*AIM OF THE TASK*: Your output should be the lines of the data that follow, reproduced exactly from the first through the line bearing "Conventions.".

++++ DATA EXTRACT

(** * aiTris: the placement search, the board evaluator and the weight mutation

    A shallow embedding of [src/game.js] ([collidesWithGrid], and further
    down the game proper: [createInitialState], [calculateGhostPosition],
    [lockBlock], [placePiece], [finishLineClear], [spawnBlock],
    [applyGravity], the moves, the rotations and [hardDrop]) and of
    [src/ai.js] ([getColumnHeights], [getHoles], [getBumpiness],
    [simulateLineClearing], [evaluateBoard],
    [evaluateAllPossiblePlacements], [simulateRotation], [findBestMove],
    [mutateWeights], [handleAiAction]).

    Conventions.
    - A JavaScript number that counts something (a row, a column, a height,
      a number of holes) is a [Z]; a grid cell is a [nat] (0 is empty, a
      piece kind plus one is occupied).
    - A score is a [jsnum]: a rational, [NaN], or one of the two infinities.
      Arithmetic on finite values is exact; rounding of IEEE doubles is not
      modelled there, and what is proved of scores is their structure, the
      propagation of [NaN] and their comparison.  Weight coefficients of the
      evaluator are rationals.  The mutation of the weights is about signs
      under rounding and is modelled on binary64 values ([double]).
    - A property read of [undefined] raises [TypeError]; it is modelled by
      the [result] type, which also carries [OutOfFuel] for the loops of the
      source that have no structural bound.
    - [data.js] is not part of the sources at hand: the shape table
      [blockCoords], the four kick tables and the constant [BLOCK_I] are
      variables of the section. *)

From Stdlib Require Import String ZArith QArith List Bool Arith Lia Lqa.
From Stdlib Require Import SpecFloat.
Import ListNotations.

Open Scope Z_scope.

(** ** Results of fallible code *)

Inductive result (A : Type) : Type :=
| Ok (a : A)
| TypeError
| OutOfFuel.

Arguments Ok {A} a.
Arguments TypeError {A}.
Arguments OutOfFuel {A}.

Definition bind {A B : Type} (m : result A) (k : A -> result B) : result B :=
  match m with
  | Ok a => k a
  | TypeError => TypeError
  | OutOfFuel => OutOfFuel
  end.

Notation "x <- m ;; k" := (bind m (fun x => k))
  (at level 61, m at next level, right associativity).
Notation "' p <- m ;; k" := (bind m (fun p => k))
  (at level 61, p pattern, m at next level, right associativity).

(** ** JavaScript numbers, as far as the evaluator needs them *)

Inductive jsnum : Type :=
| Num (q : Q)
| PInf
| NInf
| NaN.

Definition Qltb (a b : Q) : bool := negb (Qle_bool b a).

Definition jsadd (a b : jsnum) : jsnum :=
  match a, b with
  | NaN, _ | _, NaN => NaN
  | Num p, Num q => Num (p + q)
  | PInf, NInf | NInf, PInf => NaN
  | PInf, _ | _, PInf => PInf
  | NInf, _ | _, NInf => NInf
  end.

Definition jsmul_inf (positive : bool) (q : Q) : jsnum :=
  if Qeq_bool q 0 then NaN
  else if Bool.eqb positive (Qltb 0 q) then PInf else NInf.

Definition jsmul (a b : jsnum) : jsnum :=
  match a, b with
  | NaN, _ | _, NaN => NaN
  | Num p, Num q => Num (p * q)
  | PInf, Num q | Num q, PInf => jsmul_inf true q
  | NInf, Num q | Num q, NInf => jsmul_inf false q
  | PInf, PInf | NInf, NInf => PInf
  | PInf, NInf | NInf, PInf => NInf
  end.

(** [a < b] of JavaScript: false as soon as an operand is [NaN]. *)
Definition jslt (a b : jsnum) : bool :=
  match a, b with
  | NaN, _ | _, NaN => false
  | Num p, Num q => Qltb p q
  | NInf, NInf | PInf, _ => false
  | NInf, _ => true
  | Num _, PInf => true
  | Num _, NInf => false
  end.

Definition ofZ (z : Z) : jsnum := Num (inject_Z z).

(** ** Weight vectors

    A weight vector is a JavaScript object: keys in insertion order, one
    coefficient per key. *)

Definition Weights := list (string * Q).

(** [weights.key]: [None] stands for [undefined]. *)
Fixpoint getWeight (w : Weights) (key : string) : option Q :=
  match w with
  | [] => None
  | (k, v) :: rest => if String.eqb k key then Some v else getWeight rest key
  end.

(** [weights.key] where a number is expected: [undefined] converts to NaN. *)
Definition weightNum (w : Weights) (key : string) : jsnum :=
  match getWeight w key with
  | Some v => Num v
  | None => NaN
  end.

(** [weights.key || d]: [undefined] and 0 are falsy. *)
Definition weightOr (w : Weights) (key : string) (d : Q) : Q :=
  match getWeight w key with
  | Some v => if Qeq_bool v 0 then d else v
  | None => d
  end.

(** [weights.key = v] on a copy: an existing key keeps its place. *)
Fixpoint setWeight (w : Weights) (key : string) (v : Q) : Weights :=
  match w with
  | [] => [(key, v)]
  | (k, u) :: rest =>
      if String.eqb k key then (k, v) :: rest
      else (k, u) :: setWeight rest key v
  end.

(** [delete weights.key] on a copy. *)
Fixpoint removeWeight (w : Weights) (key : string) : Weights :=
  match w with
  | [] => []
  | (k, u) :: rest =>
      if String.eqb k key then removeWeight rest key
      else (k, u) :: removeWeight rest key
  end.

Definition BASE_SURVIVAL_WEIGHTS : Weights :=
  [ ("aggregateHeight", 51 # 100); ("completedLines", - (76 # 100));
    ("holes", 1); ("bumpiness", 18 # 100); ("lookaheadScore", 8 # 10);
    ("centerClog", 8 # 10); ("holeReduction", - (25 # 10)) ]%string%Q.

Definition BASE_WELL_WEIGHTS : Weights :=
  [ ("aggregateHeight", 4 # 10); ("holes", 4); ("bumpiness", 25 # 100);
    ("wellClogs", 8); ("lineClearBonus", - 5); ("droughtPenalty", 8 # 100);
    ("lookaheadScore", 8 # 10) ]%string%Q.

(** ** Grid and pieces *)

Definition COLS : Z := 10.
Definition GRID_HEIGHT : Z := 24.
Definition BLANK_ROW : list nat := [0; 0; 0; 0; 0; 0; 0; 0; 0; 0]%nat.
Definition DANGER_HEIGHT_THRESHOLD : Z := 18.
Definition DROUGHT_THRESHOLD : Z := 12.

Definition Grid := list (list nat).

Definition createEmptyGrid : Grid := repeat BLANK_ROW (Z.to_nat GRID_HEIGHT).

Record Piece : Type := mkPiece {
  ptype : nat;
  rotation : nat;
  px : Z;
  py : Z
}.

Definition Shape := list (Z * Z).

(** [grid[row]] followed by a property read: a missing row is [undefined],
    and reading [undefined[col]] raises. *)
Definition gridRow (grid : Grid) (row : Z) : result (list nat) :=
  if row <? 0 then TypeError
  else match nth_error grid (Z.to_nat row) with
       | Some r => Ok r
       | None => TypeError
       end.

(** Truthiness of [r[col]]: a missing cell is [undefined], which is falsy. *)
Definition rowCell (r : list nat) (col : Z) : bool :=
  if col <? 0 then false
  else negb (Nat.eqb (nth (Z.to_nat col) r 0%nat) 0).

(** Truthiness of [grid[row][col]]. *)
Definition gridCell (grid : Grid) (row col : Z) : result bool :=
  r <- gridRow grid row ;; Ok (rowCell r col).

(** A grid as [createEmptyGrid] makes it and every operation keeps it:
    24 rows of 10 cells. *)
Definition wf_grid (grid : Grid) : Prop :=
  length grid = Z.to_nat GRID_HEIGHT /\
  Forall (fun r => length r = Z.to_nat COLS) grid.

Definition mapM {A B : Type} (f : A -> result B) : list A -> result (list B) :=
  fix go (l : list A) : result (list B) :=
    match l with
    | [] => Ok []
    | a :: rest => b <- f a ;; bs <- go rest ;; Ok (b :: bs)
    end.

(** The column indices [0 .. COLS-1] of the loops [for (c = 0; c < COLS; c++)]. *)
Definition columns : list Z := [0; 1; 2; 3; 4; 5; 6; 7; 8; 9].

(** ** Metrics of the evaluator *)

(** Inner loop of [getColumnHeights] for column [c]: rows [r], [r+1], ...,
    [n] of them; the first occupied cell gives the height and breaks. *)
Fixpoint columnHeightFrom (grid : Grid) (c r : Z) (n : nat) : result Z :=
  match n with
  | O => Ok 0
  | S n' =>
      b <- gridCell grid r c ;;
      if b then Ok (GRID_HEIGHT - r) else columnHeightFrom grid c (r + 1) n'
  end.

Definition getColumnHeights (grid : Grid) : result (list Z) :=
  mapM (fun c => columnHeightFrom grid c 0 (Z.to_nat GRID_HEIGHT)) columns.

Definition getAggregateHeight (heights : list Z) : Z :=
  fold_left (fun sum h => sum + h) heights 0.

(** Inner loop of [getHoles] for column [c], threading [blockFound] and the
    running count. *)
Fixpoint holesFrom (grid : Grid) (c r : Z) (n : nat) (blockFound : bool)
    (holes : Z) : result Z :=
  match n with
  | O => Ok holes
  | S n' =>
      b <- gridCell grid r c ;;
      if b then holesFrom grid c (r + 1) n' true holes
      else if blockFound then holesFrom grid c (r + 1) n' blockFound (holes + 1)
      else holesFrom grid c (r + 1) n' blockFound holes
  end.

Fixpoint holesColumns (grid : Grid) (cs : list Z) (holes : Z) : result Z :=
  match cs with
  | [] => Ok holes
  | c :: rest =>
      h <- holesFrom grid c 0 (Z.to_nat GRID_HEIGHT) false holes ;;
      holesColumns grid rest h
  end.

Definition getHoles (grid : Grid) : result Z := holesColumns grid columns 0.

++++++++

*TASK SOLUTION*:
(** * aiTris: the placement search, the board evaluator and the weight mutation

    A shallow embedding of [src/game.js] ([collidesWithGrid], and further
    down the game proper: [createInitialState], [calculateGhostPosition],
    [lockBlock], [placePiece], [finishLineClear], [spawnBlock],
    [applyGravity], the moves, the rotations and [hardDrop]) and of
    [src/ai.js] ([getColumnHeights], [getHoles], [getBumpiness],
    [simulateLineClearing], [evaluateBoard],
    [evaluateAllPossiblePlacements], [simulateRotation], [findBestMove],
    [mutateWeights], [handleAiAction]).

    Conventions.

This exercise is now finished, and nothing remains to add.